It was his habit to cut quite a number of rods at a time and after peeling them, he would tie them up in a bundle of about three hundred rods, so that they would dry straight—would not warp, I mean, in drying.

In seasons when they were not in use our squash spits were made into a bundle as big as I could hold in my two arms and bound about with two thongs. The bundle was stored away on the floor of the lodge, under the eaves, or in the atu´ti, as we called the space under the descending roof. The next year, in harvest time, the bundle was unbound and the spits examined to see if any had warped. Such warped ones were thrown away, and new ones were made to take their places.

Spitting the Slices

Each of the old women hired to slice our squashes worked with a pile of these squash spits beside her; and as she sliced a squash she laid aside those slices which she retained as her pay; and taking the others up in her right hand, she spitted them with a single thrust, upon one of the willow spits. The spitted slices were then separated about a half inch apart, so that the first two fingers of the hand could be thrust astraddle the spit between each slice and its neighbor. This was to give the slices air to dry.

One willow spit held the slices of four squashes, and two slices from a fifth squash, if the squashes were of average size.

Sometimes an old woman brought her granddaughter along to help her, the little girl spitting the slices as her grandmother cut them.

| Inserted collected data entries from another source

(* ===== verification/Routing.v ===== *)
(** * Sticky least-loaded routing (src/src/routing.rs)

    The [Router]: its accounts and sticky sessions, every operation on them,
    the invariant of all reachable routers and the theorems on selection,
    stickiness, eviction and load accounting. *)
From S2P Require Import Prelude Models.

(** ** Data *)

Record RouteAccount := {
  id : string;
  provider : string;
  enabled : bool;
  healthy : bool;
  in_flight : Z;                       (* u32 *)
  utilization_basis_points : Z;        (* u16 *)
  models : gset string;
  depleted_until : option DateTime
}.

Record RouteRequest := { req_session_id : option string; req_model : string }.

Record RouteSelection := {
  sel_account_id : string;
  sel_provider : string;
  reused_session : bool
}.

Inductive RouteError := NoEligibleAccount | UnknownAccount.

Inductive UpstreamOutcome :=
| Success
| Unauthorized
| RateLimited (retry_at : DateTime)
| Overloaded (retry_at : DateTime)
| TransientFailure.

Inductive RetryDecision := RetryAnotherAccount | ReturnFailure.

Record SessionBinding := { account_id : string; last_seen_at : DateTime }.

Record Router := {
  accounts : gmap string RouteAccount;
  sessions : gmap string SessionBinding
}.

Definition SESSION_IDLE_TIMEOUT : Duration := minutes 30.

(** ** Operations *)

Definition retry_decision (outcome : UpstreamOutcome)
    (request_bytes_may_have_been_sent response_bytes_seen : bool) : RetryDecision :=
  if request_bytes_may_have_been_sent || response_bytes_seen then ReturnFailure
  else match outcome with
       | Unauthorized | RateLimited _ | Overloaded _ | TransientFailure => RetryAnotherAccount
       | Success => ReturnFailure
       end.

(** [into_iter().map(|a| (a.id.clone(), a)).collect::<HashMap<_, _>>()]: a later
    account with the same id replaces an earlier one. *)
Definition collect_accounts (l : list RouteAccount) : gmap string RouteAccount :=
  fold_left (fun m a => <[id a := a]> m) l ∅.

Definition router_new (l : list RouteAccount) : Router :=
  {| accounts := collect_accounts l; sessions := ∅ |}.

(** [sessions.retain(|_, binding| keep binding)]. *)
Definition retain_sessions (keep : SessionBinding -> bool)
    (s : gmap string SessionBinding) : gmap string SessionBinding :=
  filter (fun kv => keep (kv.2) = true) s.

(** The dynamic state an account keeps across a replacement that does not
    change its [enabled] flag. *)
Definition carry_over (previous account : RouteAccount) : RouteAccount :=
  {| id := id account; provider := provider account; enabled := enabled account;
     healthy := healthy previous; in_flight := in_flight previous;
     utilization_basis_points := utilization_basis_points previous;
     models := models account; depleted_until := depleted_until previous |}.

Definition merge_account (r : Router) (account : RouteAccount) : RouteAccount :=
  match option_filter (fun previous => Bool.eqb (enabled previous) (enabled account))
          (accounts r !! id account) with
  | Some previous => carry_over previous account
  | None => account
  end.

Definition replace_accounts (r : Router) (l : list RouteAccount) : Router :=
  let replacement := collect_accounts (map (merge_account r) l) in
  {| accounts := replacement;
     sessions := retain_sessions
       (fun binding => is_some_and (replacement !! account_id binding) enabled) (sessions r) |}.
(** C28.  The translation always finishes without a panic, and fails cleanly: for
    every body, broken or not, it yields a finite sequence of events followed by at
    most one error, after which nothing more is sent. *)
Theorem bedrock_stream_total (body : list stream_item) :
  exists events tail, translate body = Some (map Ok events ++ tail) /\
    (tail = [] \/ exists e, tail = [Err e]).
Proof.
  unfold translate_bedrock_eventstream. generalize (@nil ascii).
  induction body as [|item body IH]; intros buffer; rewrite translate_unfold;
    destruct (drain_total (length buffer) buffer) as [[items rest] Hd]; try lia; rewrite Hd; cbn;
    apply drain_shape in Hd as [events He]; destruct rest as [buffer'|];
    [subst items; cbn|destruct He as [e ->]; exists events, [Err e]; by eauto
    |subst items; cbn|destruct He as [e ->]; exists events, [Err e]; by eauto].
  - eexists events, _. split; [done|]. destruct buffer'; eauto.
  - destruct item as [data|message].
    + destruct (IH (buffer' ++ data)) as (events' & tail & -> & Htail). cbn.
      exists (events ++ events'), tail. split; [|done]. by rewrite map_app, app_assoc.
    + eexists events, _. split; [done|]. eauto.
Qed.
(** The facts an accepted frame satisfies. *)
Definition frame_fields (frame : bytes) : Prop :=
  16 <= blen frame <= BEDROCK_MAX_FRAME_BYTES /\
  from_be_bytes (take 4 frame) = blen frame /\
  from_be_bytes (take 4 (drop 4 frame)) <= BEDROCK_MAX_HEADERS_BYTES /\
  from_be_bytes (take 4 (drop 4 frame)) <= blen frame - 16 /\
  crc32 (take 8 frame) = from_be_bytes (take 4 (drop 8 frame)) /\
  crc32 (take (length frame - 4) frame) = from_be_bytes (drop (length frame - 4) frame).
(* ===== verification/DataPlane.v ===== *)
(** * The data plane (src/src/data_plane.rs)

    The request handler, its header allowlists, token and session extraction, status
    classification and the outbound transport with its per-account proxy chains.

    [handle] is an effectful program: a tree of effects ([prog]) whose answers come
    from the environment, so that other requests and administrative changes can
    happen between any two effects.  [None] as a result is a panic. *)
From stdpp Require Import relations.
From S2P Require Import Prelude Interfaces Models Routing Auth Egress Bedrock Secrets Providers.

(** ** Header and status helpers *)

Inductive DataPlaneError :=
| DpUnauthorized
| CredentialStoreUnavailable
| BadRequest (message : string)
| NoCapacity
| UpstreamUnavailable.

Definition dp_status (e : DataPlaneError) : Z :=
  match e with
  | DpUnauthorized => 401
  | CredentialStoreUnavailable | NoCapacity => 503
  | BadRequest _ => 400
  | UpstreamUnavailable => 502
  end.

Definition request_header_allowed (name : string) : bool :=
  bool_decide (name ∈ ["accept"; "content-type"; "anthropic-version"; "anthropic-beta"; "user-agent"])
  || starts_with "x-stainless-" name.

Definition response_header_allowed (name : string) : bool :=
  bool_decide (name ∈ ["content-type"; "content-length"; "cache-control"; "retry-after";
                       "request-id"; "x-request-id"])
  || starts_with "anthropic-ratelimit-" name.

Definition is_session_char (c : ascii) : bool :=
  is_ascii_alphanumeric c || bool_decide (c ∈ ["."; "_"; ":"; "-"]%char).

Section Headers.
Context `{H : HeaderLib}.

(** [.map(|v| v.to_str()).transpose()]: absent, text, or not text. *)
Definition header_text_of {E} (m : HeaderMap) (name : string) (e : E) : result (option string) E :=
  match hm_get m name with
  | None => Ok None
  | Some v => match hv_to_str v with Some s => Ok (Some s) | None => Err e end
  end.
Definition audit_row_event (r : audit_row) : result AuditEvent StorageError :=
  let? t := ok_or (parse_rfc3339 (audit_time r)) InvalidAccount in
  let e := audit_event r in
  Ok {| ae_occurred_at := t; ae_actor := ae_actor e; ae_action := ae_action e;
        ae_account_id := ae_account_id e; ae_provider := ae_provider e; ae_model := ae_model e;
        ae_session_id := ae_session_id e; ae_status := ae_status e; ae_outcome := ae_outcome e;
        ae_latency_ms := ae_latency_ms e |}.

Definition recent_audit (db : Db) (fault : bool) (limit : Z) : result (list AuditEvent) StorageError :=
  if fault then Err Database
  else collect_results audit_row_event
         (take (Z.to_nat (Z.max 1 (Z.min 1000 limit))) (sort audit_cmp (audit_events db))).

Definition prune_audit_before (db : Db) (fault : bool) (cutoff : DateTime) :
    result nat StorageError * Db :=
  if fault then (Err Database, db)
  else
    let old r := match String.compare (audit_time r) (to_rfc3339 cutoff) with Lt => true | _ => false end in
    (Ok (length (List.filter old (audit_events db))),
     {| provider_accounts := provider_accounts db; credential_history := credential_history db;
        audit_events := List.filter (fun r => negb (old r)) (audit_events db);
        audit_sequence := audit_sequence db |}).

(** ** OAuth refresh *)

Definition oauth_endpoint_allowed (endpoint : Url) : bool :=
  is_some_and (url_host_str endpoint) (fun host =>
    existsb (fun domain => bool_decide (host = domain) || ends_with ("." +:+ domain) host)
      ["anthropic.com"; "claude.com"; "claude.ai"]).

Definition refresh_candidate (now : DateTime) (row : account_row) :
    result (option OAuthRefreshCandidate) StorageError :=
  let? account := ok_or (account_from_json (row_json row)) InvalidAccount in
  let? account := hydrate_account_egress account (row_egress row) in
  if negb (bool_decide (kind account = ClaudeOauth)) || negb (enabled account) then Ok None
  else
    let? plaintext := map_err SecretFailed (decrypt box (row_ciphertext row) (account_aad (id account))) in
    if negb (starts_with "{" (trim_start plaintext)) then Ok None
    else
      let? envelope := ok_or (oauth_from_json plaintext) InvalidAccount in
      Ok (Some {| cand_account := account; expected_ciphertext := row_ciphertext row;
                  envelope := envelope;
                  due := is_some_and (oauth_expires_at envelope) (fun e => e <=? now + minutes 5)
                         && bool_decide (is_Some (oauth_refresh_token envelope))
                         && bool_decide (is_Some (oauth_token_endpoint envelope))
                         && bool_decide (is_Some (oauth_client_id envelope)) |}).

Definition oauth_refresh_candidates (db : Db) (fault : bool) (now : DateTime) :
    result (list OAuthRefreshCandidate) StorageError :=
  if fault then Err Database
  else let? found := collect_results (fun kr => refresh_candidate now kr.2) (rows_by_id (provider_accounts db)) in
       Ok (omap (fun c => c) found).

(** The conditional update: [WHERE id = ?1 AND credential_ciphertext = ?2]. *)
Definition replace_oauth_if_current (db : Db) (nonce : string) (fault : bool)
    (candidate : OAuthRefreshCandidate) (refreshed : OAuthCredentialEnvelope)
    (previous_valid_until : DateTime) : result bool StorageError * Db :=
  let aid := id (cand_account candidate) in
  match encrypt box nonce (oauth_to_json refreshed) (account_aad aid) with
  | Err e => (Err (SecretFailed e), db)
  | Ok encrypted =>
      if fault then (Err Database, db)
      else match provider_accounts db !! aid with
           | Some row =>
               if bool_decide (row_ciphertext row = expected_ciphertext candidate) then
                 (Ok true, with_accounts db
                    (<[aid := {| row_json := row_json row; row_ciphertext := encrypted;
                                 row_egress := row_egress row |}]> (provider_accounts db))
                    (<[aid := {| hist_ciphertext := expected_ciphertext candidate;
                                 hist_expires_at := to_rfc3339 previous_valid_until |}]>
                       (credential_history db)))
               else (Ok false, db)
           | None => (Ok false, db)
           end
  end.

Context (proxy_accepted : ProxyEndpoint -> bool)       (* reqwest::Proxy::all *)
        (client_builds : bool)                         (* ClientBuilder::build *)
        (post : option ProxyEndpoint -> Url -> OAuthRefreshRequest -> option (Z * option OAuthTokenResponse)).

(** [wall] is [Utc::now()] when the response has arrived. *)
Definition refresh_oauth_candidate (candidate : OAuthRefreshCandidate) (wall : DateTime) :
    result OAuthCredentialEnvelope unit :=
  let env := envelope candidate in
  let? endpoint := ok_or (oauth_token_endpoint env) tt in
  if negb (bool_decide (url_scheme endpoint = "https")) || negb (oauth_endpoint_allowed endpoint)
  then Err tt
  else
    let? proxy := match head (egress_proxies (cand_account candidate)) with
                  | None => Ok None
                  | Some p => let? e := map_err (fun _ => tt) (endpoint_parse p) in
                              if proxy_accepted e then Ok (Some e) else Err tt
                  end in
    if negb client_builds then Err tt
    else
      let? refresh_token := ok_or (oauth_refresh_token env) tt in
      let? client_id := ok_or (oauth_client_id env) tt in
      let request := {| rr_refresh_token := refresh_token; rr_client_id := client_id;
                        rr_client_secret := oauth_client_secret env; rr_scope := oauth_scope env |} in
      let? answer := ok_or (post proxy endpoint request) tt in
      if negb ((200 <=? answer.1) && (answer.1 <=? 299)) then Err tt
      else
        let? response := ok_or answer.2 tt in
        if string_is_empty (tok_access_token response)
           || negb ((60 <=? tok_expires_in response) && (tok_expires_in response <=? 86400))
        then Err tt
        else Ok {| oauth_access_token := tok_access_token response;
                   oauth_expires_at := Some (wall + seconds (tok_expires_in response));
                   oauth_refresh_token := option_or (tok_refresh_token response) (oauth_refresh_token env);
                   oauth_token_endpoint := oauth_token_endpoint env;
                   oauth_client_id := oauth_client_id env;
                   oauth_client_secret := oauth_client_secret env;
                   oauth_scope := oauth_scope env |}.

Definition previous_validity (now : DateTime) (env : OAuthCredentialEnvelope) : DateTime :=
  Z.min (default (now + minutes 10) (oauth_expires_at env)) (now + minutes 10).

(** What happens around the [i]-th candidate: other operations during its exchange, the
    nonce, the time, and whether the database fails. *)
Record refresh_env := {
  re_meanwhile : Db -> Db;
  re_nonce : string;
  re_wall : DateTime;
  re_fault : bool
}.

Fixpoint refresh_all (db : Db) (now : DateTime) (candidates : list OAuthRefreshCandidate)
    (env : nat -> refresh_env) (i : nat) (summary : OAuthRefreshSummary) : OAuthRefreshSummary * Db :=
  match candidates with
  | [] => (summary, db)
  | c :: rest =>
      let skip := {| refreshed := refreshed summary; skipped := S (skipped summary); failed := failed summary |} in
      let fail := {| refreshed := refreshed summary; skipped := skipped summary; failed := S (failed summary) |} in
      let done := {| refreshed := S (refreshed summary); skipped := skipped summary; failed := failed summary |} in
      if negb (due c) then refresh_all db now rest env (S i) skip
      else
        let e := env i in
        let db := re_meanwhile e db in
        match refresh_oauth_candidate c (re_wall e) with
        | Err _ => refresh_all db now rest env (S i) fail
        | Ok fresh =>
            let '(res, db) := replace_oauth_if_current db (re_nonce e) (re_fault e) c fresh
                                (previous_validity now (envelope c)) in
            refresh_all db now rest env (S i)
              (match res with Ok true => done | Ok false => skip | Err _ => fail end)
        end
  end.

Definition refresh_due_oauth (db : Db) (fault : bool) (now : DateTime) (env : nat -> refresh_env) :
    OAuthRefreshSummary * Db :=
  match oauth_refresh_candidates db fault now with
  | Err _ => ({| refreshed := 0; skipped := 0; failed := 1 |}, db)
  | Ok candidates => refresh_all db now candidates env 0 {| refreshed := 0; skipped := 0; failed := 0 |}
  end.

(** [encrypt_legacy_egress_metadata]: rows without egress ciphertext are rewritten one
    by one; an error stops the loop and keeps what was done. *)
Definition is_legacy (row : account_row) : bool :=
  match row_egress row with None => true | Some c => string_is_empty c end.

Fixpoint migrate_rows (db : Db) (nonces : nat -> string) (faults : nat -> bool) (i : nat)
    (rows : list (string * account_row)) : option (result unit StorageError * Db) :=
  match rows with
  | [] => Some (Ok tt, db)
  | (aid, row) :: rest =>
      match account_from_json (row_json row) with
      | None => Some (Err InvalidAccount, db)
      | Some account =>
          values ← account_storage_values (nonces i) account;
          match values with
          | Err e => Some (Err e, db)
          | Ok values =>
              if faults i then Some (Err Database, db)
              else
                let update r := if is_legacy r
                                then {| row_json := values.1; row_ciphertext := row_ciphertext r;
                                        row_egress := Some values.2 |} else r in
                migrate_rows (with_accounts db (alter update aid (provider_accounts db)) (credential_history db))
                  nonces faults (S i) rest
          end
      end
  end.

Definition encrypt_legacy_egress_metadata (db : Db) (fault : bool) (nonces : nat -> string)
    (faults : nat -> bool) : option (result nat StorageError * Db) :=
  if fault then Some (Err Database, db)
  else
    let rows := List.filter (fun kr => is_legacy kr.2) (map_to_list (provider_accounts db)) in
    '(res, db) ← migrate_rows db nonces faults 0 rows;
    Some (match res with Ok _ => Ok (length rows) | Err e => Err e end, db).
End Operations.

(** ** Theorems *)

Section Theorems.
Context `{U : UrlLib} `{L : CryptoLib} `{!CryptoLaws L} `{C : !StoreCodec} `{!StoreCodecLaws C}.
Context (box : SecretBox).

Lemma collect_results_elem {A B E} (f : A -> result B E) (l : list A) (ys : list B) :
  collect_results f l = Ok ys -> Forall2 (fun x y => f x = Ok y) l ys.
Proof.
  revert ys. induction l as [|x l IH]; intros ys; cbn; [by intros [= <-]|].
  destruct (f x) as [y|] eqn:Hy; [|done]. destruct (collect_results f l) as [zs|]; [|done].
  intros [= <-]. constructor; [done|]. by apply IH.
Qed.

Lemma redact_all_total (l : list string) (es : list ProxyEndpoint) :
  collect_results endpoint_parse l = Ok es -> is_Some (redact_all l).
Proof.
  intros H%collect_results_elem. induction H as [|s e l es He _ [r IH]]; cbn; [by eexists|].
  rewrite He. destruct (endpoint_parse_ok _ _ He) as (_ & [h Hh] & _).
  unfold redacted_authority. rewrite Hh. cbn. rewrite IH. by eexists.
Qed.

(** [shown] is the scheme, the host (perhaps in brackets) and the port of a proxy URL, and
    nothing else of it: no user name, no password, no path. *)
Definition shows_authority (proxy shown : string) : Prop :=
  exists u host bracketed, url_parse proxy = Some u /\ url_host_str u = Some host /\
    (bracketed = host \/ bracketed = "[" +:+ host +:+ "]") /\
    shown = url_scheme u +:+ "://" +:+ bracketed +:+
            match url_port u with Some p => ":" +:+ Z_to_string p | None => "" end.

Drying rods, which I have already described, were laid across the upper rails of the stage; and each spit as it was loaded was laid with either end resting on a drying rod. The spits were laid with a certain method. Each projecting end bore two squash slices, which acted as a button to stay the spit from being blown down by the wind.

As the drying rods rested transversely on the upper rails, the spits which the rods bore lay parallel with the rails, and therefore lengthwise with the stage. The spits were laid with the heavier, or bark covered end toward the front, or ladder end of the stage, which in our family, was the right, as one came out of the lodge door.